PROBLEM TO WORK ON: Copy every line that holds the string "nBytes" from the data below.

Saved data entries:
=== Section Start ===

(** What the decoder returns are bytes. *)
Lemma DecodeString_bytes (s : string) (bs : list Z) :
  base64.RawURLEncoding_DecodeString s = inr bs ->
  Forall (fun b => 0 <= b < 256) bs
  /\ length bs = Nat.div (3 * alphabetLength s) 4.
Proof.
  unfold base64.RawURLEncoding_DecodeString.
  pose proof (sextets_spec s) as Hs.
  destruct (base64.sextets s) as [vs|]; [| discriminate].
  destruct Hs as [_ Hl]. rewrite <- Hl.
  pose proof (quanta_spec vs) as Hq.
  destruct (base64.quanta vs) as [bs'|]; [| discriminate].
  intros [= <-]. destruct Hq as (_ & Hr & Hlen). split; assumption.
Qed.

(** [SetBytes] reads its bytes as the digits of a number in base 256. *)
Lemma SetBytes_fold (bs : list Z) (acc : Z) :
  fold_left (fun acc b => acc * 256 + b) bs acc
  = acc * 256 ^ Z.of_nat (length bs) + big.SetBytes bs.
Proof.
  unfold big.SetBytes. revert acc.
  induction bs as [|b bs IH]; intros acc.
  - cbn. lia.
  - cbn [fold_left length]. rewrite (IH (acc * 256 + b)), (IH (0 * 256 + b)).
    rewrite Nat2Z.inj_succ, Z.pow_succ_r by lia. ring.
Qed.

Lemma SetBytes_cons (b : Z) (bs : list Z) :
  big.SetBytes (b :: bs) = b * 256 ^ Z.of_nat (length bs) + big.SetBytes bs.
Proof.
  unfold big.SetBytes at 1. cbn [fold_left]. rewrite SetBytes_fold. ring.
Qed.

Lemma SetBytes_range (bs : list Z) :
  Forall (fun b => 0 <= b < 256) bs ->
  0 <= big.SetBytes bs < 256 ^ Z.of_nat (length bs).
Proof.
  induction 1 as [|b bs Hb _ IH]; [cbn; lia|].
  rewrite SetBytes_cons. cbn [length].
  rewrite Nat2Z.inj_succ, Z.pow_succ_r by lia.
  assert (0 < 256 ^ Z.of_nat (length bs)) by (apply Z.pow_pos_nonneg; lia).
  nia.
Qed.

(** [Int64] keeps what fits and wraps the rest. *)
Lemma Int64_spec (x : Z) :
  - 2 ^ 63 <= big.Int64 x < 2 ^ 63
  /\ (big.Int64 x - x) mod 2 ^ 64 = 0
  /\ (0 <= x < 2 ^ 63 -> big.Int64 x = x).
Proof.
  unfold big.Int64.
  pose proof (Z.mod_pos_bound (x + 2 ^ 63) (2 ^ 64) eq_refl) as Hb.
  split; [lia|]. split.
  - pose proof (Z.div_mod (x + 2 ^ 63) (2 ^ 64)) as Hdm.
    replace ((x + 2 ^ 63) mod 2 ^ 64 - 2 ^ 63 - x)
      with (- ((x + 2 ^ 63) / 2 ^ 64) * 2 ^ 64) by lia.
    apply Z.mod_mul. discriminate.
  - intros Hx. rewrite Z.mod_small by lia. lia.
Qed.

(** X3.  A key record converts iff its modulus and its exponent are both
    valid raw URL-safe base64 (alphabet characters, line breaks apart, and
    not one character left over after the groups of four; so a padded
    value does not convert), whatever its other fields say.  An invalid
    modulus is reported as such even when the exponent is invalid too; an
    invalid exponent is reported when the modulus is valid. *)
Theorem jwkToRSAPublicKey_succeeds_iff (jwk : JWK) :
  ((exists key, jwkToRSAPublicKey jwk = inr key)
   <-> rawURLValid (JWK_N jwk) = true /\ rawURLValid (JWK_E jwk) = true)
  /\ (rawURLValid (JWK_N jwk) = false ->
      exists cause,
        jwkToRSAPublicKey jwk
        = inl (Errorf "failed to decode modulus: %w" [] (Some cause)))
  /\ (rawURLValid (JWK_N jwk) = true -> rawURLValid (JWK_E jwk) = false ->
      exists cause,
        jwkToRSAPublicKey jwk
        = inl (Errorf "failed to decode exponent: %w" [] (Some cause))).
Proof.
  pose proof (DecodeString_ok_iff (JWK_N jwk)) as HN.
  pose proof (DecodeString_ok_iff (JWK_E jwk)) as HE.
  unfold jwkToRSAPublicKey.
  destruct (base64.RawURLEncoding_DecodeString (JWK_N jwk)) as [en | nBytes].
  - assert (Hn : rawURLValid (JWK_N jwk) = false).
    { destruct (rawURLValid (JWK_N jwk)); [| reflexivity].
      destruct (proj2 HN eq_refl) as [bs [=]]. }
    rewrite Hn. split; [| split].
    + split; [intros [key [=]] | intros [[=] _]].
    + intros _. eexists. reflexivity.
    + discriminate.
  - assert (Hn : rawURLValid (JWK_N jwk) = true) by (apply HN; eauto).
    rewrite Hn.
    destruct (base64.RawURLEncoding_DecodeString (JWK_E jwk)) as [ee | eBytes].
    + assert (He : rawURLValid (JWK_E jwk) = false).
      { destruct (rawURLValid (JWK_E jwk)); [| reflexivity].
        destruct (proj2 HE eq_refl) as [bs [=]]. }
      rewrite He. split; [| split].
      * split; [intros [key [=]] | intros [_ [=]]].
      * discriminate.
      * intros _ _. eexists. reflexivity.
    + assert (He : rawURLValid (JWK_E jwk) = true) by (apply HE; eauto).
      rewrite He. split; [| split]; [| discriminate | discriminate].
      split; [intros _; split; reflexivity | intros _; eexists; reflexivity].
Qed.

Lemma jwkToRSAPublicKey_succeeds_iff_witness :
  (exists key, jwkToRSAPublicKey Sample.jwkA = inr key)
  /\ (exists cause,
        jwkToRSAPublicKey Sample.jwkBroken
        = inl (Errorf "failed to decode modulus: %w" [] (Some cause)))
  /\ (exists cause,
        jwkToRSAPublicKey
          {| Kid := "k4"; Kty := "RSA"; Alg := "RS256"; Use := "sig";
             JWK_N := "DKE"; JWK_E := "AQAB+" |}
        = inl (Errorf "failed to decode exponent: %w" [] (Some cause))).
Proof.
  split; [| split].
  - apply (proj1 (jwkToRSAPublicKey_succeeds_iff Sample.jwkA)). split; reflexivity.
  - apply (proj1 (proj2 (jwkToRSAPublicKey_succeeds_iff Sample.jwkBroken))).
    reflexivity.
  - apply (proj2 (proj2 (jwkToRSAPublicKey_succeeds_iff
                           {| Kid := "k4"; Kty := "RSA"; Alg := "RS256"; Use := "sig";
                              JWK_N := "DKE"; JWK_E := "AQAB+" |}))); reflexivity.
Defined.

(** X4.  The key a record converts to: its modulus is the big-endian value
    of the decoded bytes, a non-negative number below 256 to the number of
    those bytes (three for every four characters); its exponent is within
    the 64-bit signed range and congruent to the decoded value modulo
    2^64; it is the decoded value iff that value is below 2^63, and so
    whenever the exponent has at most ten characters (seven bytes), as the
    usual AQAB has. *)
Theorem jwkToRSAPublicKey_key (jwk : JWK) (key : rsa.PublicKey) :
  jwkToRSAPublicKey jwk = inr key ->
  exists nBytes eBytes,
    base64.RawURLEncoding_DecodeString (JWK_N jwk) = inr nBytes
    /\ base64.RawURLEncoding_DecodeString (JWK_E jwk) = inr eBytes
    /\ rsa.N key = big.SetBytes nBytes
    /\ 0 <= rsa.N key < 256 ^ Z.of_nat (Nat.div (3 * alphabetLength (JWK_N jwk)) 4)
    /\ - 2 ^ 63 <= rsa.E key < 2 ^ 63
    /\ (rsa.E key - big.SetBytes eBytes) mod 2 ^ 64 = 0
    /\ (rsa.E key = big.SetBytes eBytes <-> big.SetBytes eBytes < 2 ^ 63)
    /\ ((alphabetLength (JWK_E jwk) <= 10)%nat -> rsa.E key = big.SetBytes eBytes).
Proof.
  unfold jwkToRSAPublicKey.
  destruct (base64.RawURLEncoding_DecodeString (JWK_N jwk)) as [en | nBytes] eqn:HN;
    [discriminate|].
  destruct (base64.RawURLEncoding_DecodeString (JWK_E jwk)) as [ee | eBytes] eqn:HE;
    [discriminate|].
  intros [= <-]. exists nBytes, eBytes. cbn [rsa.N rsa.E].
  destruct (DecodeString_bytes _ _ HN) as [HrN HlN].
  destruct (DecodeString_bytes _ _ HE) as [HrE HlE].
  pose proof (SetBytes_range nBytes HrN) as HbN. rewrite HlN in HbN.
  pose proof (SetBytes_range eBytes HrE) as HbE.
  destruct (Int64_spec (big.SetBytes eBytes)) as (Hr & Hc & Hx).
  split; [reflexivity|]. split; [reflexivity|]. split; [reflexivity|].
  split; [exact HbN|]. split; [exact Hr|]. split; [exact Hc|].
  split; [split; [intros Heq; rewrite <- Heq; apply Hr | intros Hlt; apply Hx; lia]|].
  intros Hlen. apply Hx.
  assert (Hle : (length eBytes <= 7)%nat).
  { rewrite HlE. transitivity (Nat.div 30 4).
    - apply Nat.Div0.div_le_mono. lia.
    - apply Nat.leb_le. reflexivity. }
  assert (256 ^ Z.of_nat (length eBytes) <= 256 ^ 7)
    by (apply Z.pow_le_mono_r; lia).
  assert (256 ^ 7 < 2 ^ 63) by reflexivity.
  lia.
Qed.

=== Section End ===

TASK OUTPUT:
  destruct (base64.RawURLEncoding_DecodeString (JWK_N jwk)) as [en | nBytes].
  exists nBytes eBytes,
    base64.RawURLEncoding_DecodeString (JWK_N jwk) = inr nBytes
    /\ rsa.N key = big.SetBytes nBytes
  destruct (base64.RawURLEncoding_DecodeString (JWK_N jwk)) as [en | nBytes] eqn:HN;
  intros [= <-]. exists nBytes, eBytes. cbn [rsa.N rsa.E].
  pose proof (SetBytes_range nBytes HrN) as HbN. rewrite HlN in HbN.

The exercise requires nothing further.